Meta-Learning to Enable Autonomous Buildings
Bio:
Panagiota Karava is the Jack and Kay Hockema Professor in Civil Engineering at Purdue and is affiliated with both Ray W. Herrick Laboratories and the Center for High Performance Buildings. Dr. Karava’s research interests are broadly related to cyber-physical systems for high performance buildings, smart building technology, and smart and connected energy-aware residential communities.
Abstract:
Buildings are vitally important because they contribute to the well-being and productivity of their occupants - however, these benefits come at a high environmental cost. Collectively, buildings account for 40% of the US primary energy usage and CO2 emissions and 70% of the electricity consumption. Furthermore, buildings put a tremendous strain on the power grid as they are largely responsible for the peaks in energy demand. Making buildings smarter through the deployment of sensors, actuators, and controllers, which collectively serve as the backbone of building cyber-physical systems (CPS), can achieve more than 30% annual energy savings and can also significantly smooth peak demand. Thus, smart buildings are vital to a sustainable energy future.
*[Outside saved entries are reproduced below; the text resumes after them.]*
(** * Word document formatting layer: tables.py and format_tools.py

    A shallow embedding of the style-mutation code of the Word document
    server (core/tables.py and tools/format_tools.py) together with the
    properties its specification states about it.

    Text is modelled as [string] over 8-bit characters; case mapping acts on
    the ASCII letters.  The host document library (python-docx) is modelled
    by the small part of its object model the code touches: runs with their
    character formatting, paragraphs as run sequences, cell property
    containers as lists of markup elements, and tables whose rows list cell
    handles into a shared store (a merged cell is one object reachable from
    several positions). *)

From Stdlib Require Import ZArith Lia Ascii String List Bool.
From stdpp Require Import base option list strings.
Import ListNotations.

Local Open Scope string_scope.
Local Open Scope list_scope.
Local Open Scope Z_scope.

(** ** Python built-ins used by the code *)

Module Py.

(** [len(s)] *)
Definition len (s : string) : Z := Z.of_nat (String.length s).

Fixpoint take (n : nat) (s : string) : string :=
  match n, s with
  | S n', String c s' => String c (take n' s')
  | _, _ => EmptyString
  end.

Fixpoint drop (n : nat) (s : string) : string :=
  match n, s with
  | S n', String _ s' => drop n' s'
  | _, _ => s
  end.

(** Index normalisation of a slice bound: negative bounds count from the
    end, and every bound is clamped to [0, len]. *)
Definition clamp (n i : Z) : Z :=
  if i <? 0 then Z.max 0 (n + i) else Z.min i n.

(** [s[lo:hi]]; an omitted bound is [None]. *)
Definition slice (s : string) (lo hi : option Z) : string :=
  let n := len s in
  let a := match lo with Some i => clamp n i | None => 0 end in
  let b := match hi with Some i => clamp n i | None => n end in
  take (Z.to_nat (b - a)) (drop (Z.to_nat a) s).

(** [s.lstrip(c)] for a one-character set: every leading [c] goes. *)
Fixpoint lstrip (c : ascii) (s : string) : string :=
  match s with
  | String c' s' => if Ascii.eqb c' c then lstrip c s' else s
  | EmptyString => EmptyString
  end.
However, the road to large-scale realization of smart buildings is inhibited by their heterogeneity, which requires engineering customized, site-specific, and, thereby, costly solutions.
The goal of this project is to develop a CPS solution for autonomous buildings that will enable non-expert building managers to deploy asset-specific, smart control policies. The advantage of the proposed solution relies on the fact that the approach can be applied on a large-scale even without any human intervention. The resulting software solution is the Artificial-Intelligence-Enabled Building Energy Expert (AI-BEE) and it will be demonstrated using simulations and experiments at the Center for High Performance Buildings at Purdue University. The proposed research will result in foundational contributions in core CPS areas, including machine learning and control, that will be translational to other application areas, such as large-scale energy systems (power grid), transportation, civil infrastructure, and unmanned vehicles.
The technical details of our approach are as follows. First, a taxonomy of building types is being developed. The idea is that the energy behavior of every building should be completely specified by a finite set of variables in a machine-readable format. Second, each complete building description is associated with a set of dynamical systems that describes the energy consumption. In this way, non-experts will be able to specify building characteristics and get a set of plausible dynamical systems that include a description of the building. This set of dynamical systems is what is called the relevant model universe to the building at hand. Third, meta reinforcement learning is being used to discover a self-improving control algorithm that works well for all dynamical models in the relevant model universe. The final step is to deploy the discovered algorithm to the building and let it self-improve further.